Concert preview » Renowned bluesman, who will co-headline with Mavis Staples, says there’s no substitute for old-fashioned collaboration.

The Internet is turning out a new generation of musicians that has people like five-time Grammy winner and Blues Hall of Fame inductee Robert Cray taking notice.

“It’s funny, because I was just having this discussion with somebody recently about the whole thing with the Internet,” said Cray, who is co-headlining a show with soul and gospel legend Mavis Staples at Red Butte Garden on Friday, June 20. “We were talking about the fact that you can learn everything on the Internet.”

The discussion swirled around being able to mimic a musician on screen from a repeatable YouTube video or using software that slows down a song while keeping the same key.

“It’s a great way to cheat,” Cray said. “In the days for us, we would just totally destroy vinyl records, trying to repeat a phrase we just heard to try to copy it.
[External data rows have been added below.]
(** Interleaved use of the buffer by its producer and its one consumer. *)
Inductive op : Type :=
| DoPush (e : Envelope)
| DoPop.

Record session : Type := mkSession {
  buf : TruncatingBuffer;
  popped : list Envelope
}.

Definition step (s : session) (o : op) : session :=
  match o with
  | DoPush e => {| buf := Push e (buf s); popped := popped s |}
  | DoPop =>
      match Pop (buf s) with
      | (Some e, b') => {| buf := b'; popped := popped s ++ [e] |}
      | (None, b') => {| buf := b'; popped := popped s |}
      end
  end.



(** What a buffer of capacity [C] holds once it has taken [es]: the
    envelopes split into those gone and those held, the counter is the
    number of those gone, and the buffer is as full as it can be. *)
Definition fed (C : nat) (es : list Envelope) (b : TruncatingBuffer) : Prop :=
  capacity b = C
  ∧ ∃ gone, es = gone ++ held b
            ∧ dropped b = length gone
            ∧ length (held b) = length es `min` C.


End TruncatingBuffer.

Global Arguments TruncatingBuffer : clear implicits.
Global Arguments op : clear implicits.
Global Arguments session : clear implicits.





End Buffer.

(** * The v1-to-v2 conversion: [conversion.ToV2] *)

(** The legacy schema, as the conversion test builds it
    ([events.Envelope], [events.Error]) and as the spec describes the rest. *)
Module events.

Section Types.
(** [float64] is the type of a metric value, which the conversion only
    copies; [ContainerMetric] is the payload of a container metric, whose
    fields the spec does not list. *)
Context {float64 ContainerMetric : Type}.

(** Modelled from the spec: the declared variant tags of the legacy
    envelope, of which the test names [Envelope_Error];
    [Envelope_Unknown] stands for any tag outside the named ones. *)
Inductive Envelope_EventType : Type :=
| Envelope_Log
| Envelope_Error
| Envelope_ContainerMetric
| Envelope_ValueMetric
| Envelope_CounterEvent
| Envelope_HttpStart
| Envelope_Unknown (tag : Z).

(** Modelled from the spec: a legacy log line goes to standard-out or to
    standard-error. *)
Inductive LogMessage_MessageType : Type :=
| LogMessage_OUT
| LogMessage_ERR.

(** Modelled from the spec: the legacy log payload, its content and its
    direction. *)
Record LogMessage : Type := mkLogMessage {
  Log_Message : string;
  Log_MessageType : LogMessage_MessageType
}.

(** [events.Error{Source, Code, Message}]; [Code] is an [int32]. *)
Record Error : Type := mkError {
  Source : string;
  Code : Z;
  Message : string
}.

(** Modelled from the spec: the legacy gauge payload, a named value with
    its unit. *)
Record ValueMetric : Type := mkValueMetric {
  Metric_Name : string;
  Value : float64;
  Unit : string
}.

(** Modelled from the spec: the legacy counter payload, a named delta
    with the running total, both [uint64]. *)
Record CounterEvent : Type := mkCounterEvent {
  Counter_Name : string;
  Delta : N;
  Total : N
}.

(** Modelled from the spec: the legacy envelope is a tagged union; this
    is its one nested payload, selected by the variant tag. *)
Inductive Payload : Type :=
| OfLog (m : LogMessage)
| OfError (e : Error)
| OfContainerMetric (c : ContainerMetric)
| OfValueMetric (v : ValueMetric)
| OfCounterEvent (c : CounterEvent)
| OfHttpStart
| OfUnknown (tag : Z).

(** [events.Envelope]: the timestamp, the flat optional string fields and
    the payload. *)
Record Envelope : Type := mkEnvelope {
  Timestamp : Z;
  Origin : option string;
  Deployment : option string;
  Job : option string;
  Index : option string;
  Ip : option string;
  payload : Payload
}.

Definition GetEventType (e : Envelope) : Envelope_EventType :=
  match payload e with
  | OfLog _ => Envelope_Log
  | OfError _ => Envelope_Error
  | OfContainerMetric _ => Envelope_ContainerMetric
  | OfValueMetric _ => Envelope_ValueMetric
  | OfCounterEvent _ => Envelope_CounterEvent
  | OfHttpStart => Envelope_HttpStart
  | OfUnknown tag => Envelope_Unknown tag
  end.
End Types.

Global Arguments ValueMetric : clear implicits.
Global Arguments Payload : clear implicits.
Global Arguments Envelope : clear implicits.

End events.

(** The current schema, as the conversion test spells it
    ([DeprecatedTags], [Value_Text], [Envelope_Log], [Log_OUT]). *)
Module loggregator_v2.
It’s a whole different thing.”

But there are a few key things the Internet can’t teach.

“Will it make a difference in how a person feels the music?” he asked. “That will be the big question, so to speak. The whole thing is, there’s all these great schools for everybody to learn, but what’s going to prove everything is going to be people getting the opportunity to play with one another and create music that way.”

Cray has been making music “that way” with The Robert Cray Band since the mid-1970s, with influences that cross musical genres.

“My parents had a great record collection that included Ray Charles, Sarah Vaughan, B.B. King and John Lee Hooker,” he said. “And me, I got inspired to play guitar when The Beatles came out.”

Growing up in the ’60s, Cray and bandmates who have come and gone — and come back again — were influenced by musicians like Jimi Hendrix, Muddy Waters and Thelonious Monk.

“When we sit down to write something, we don’t tell ourselves what we’re going to write,” Cray said. “We just write something, and if it sounds good, then we’ll do it.”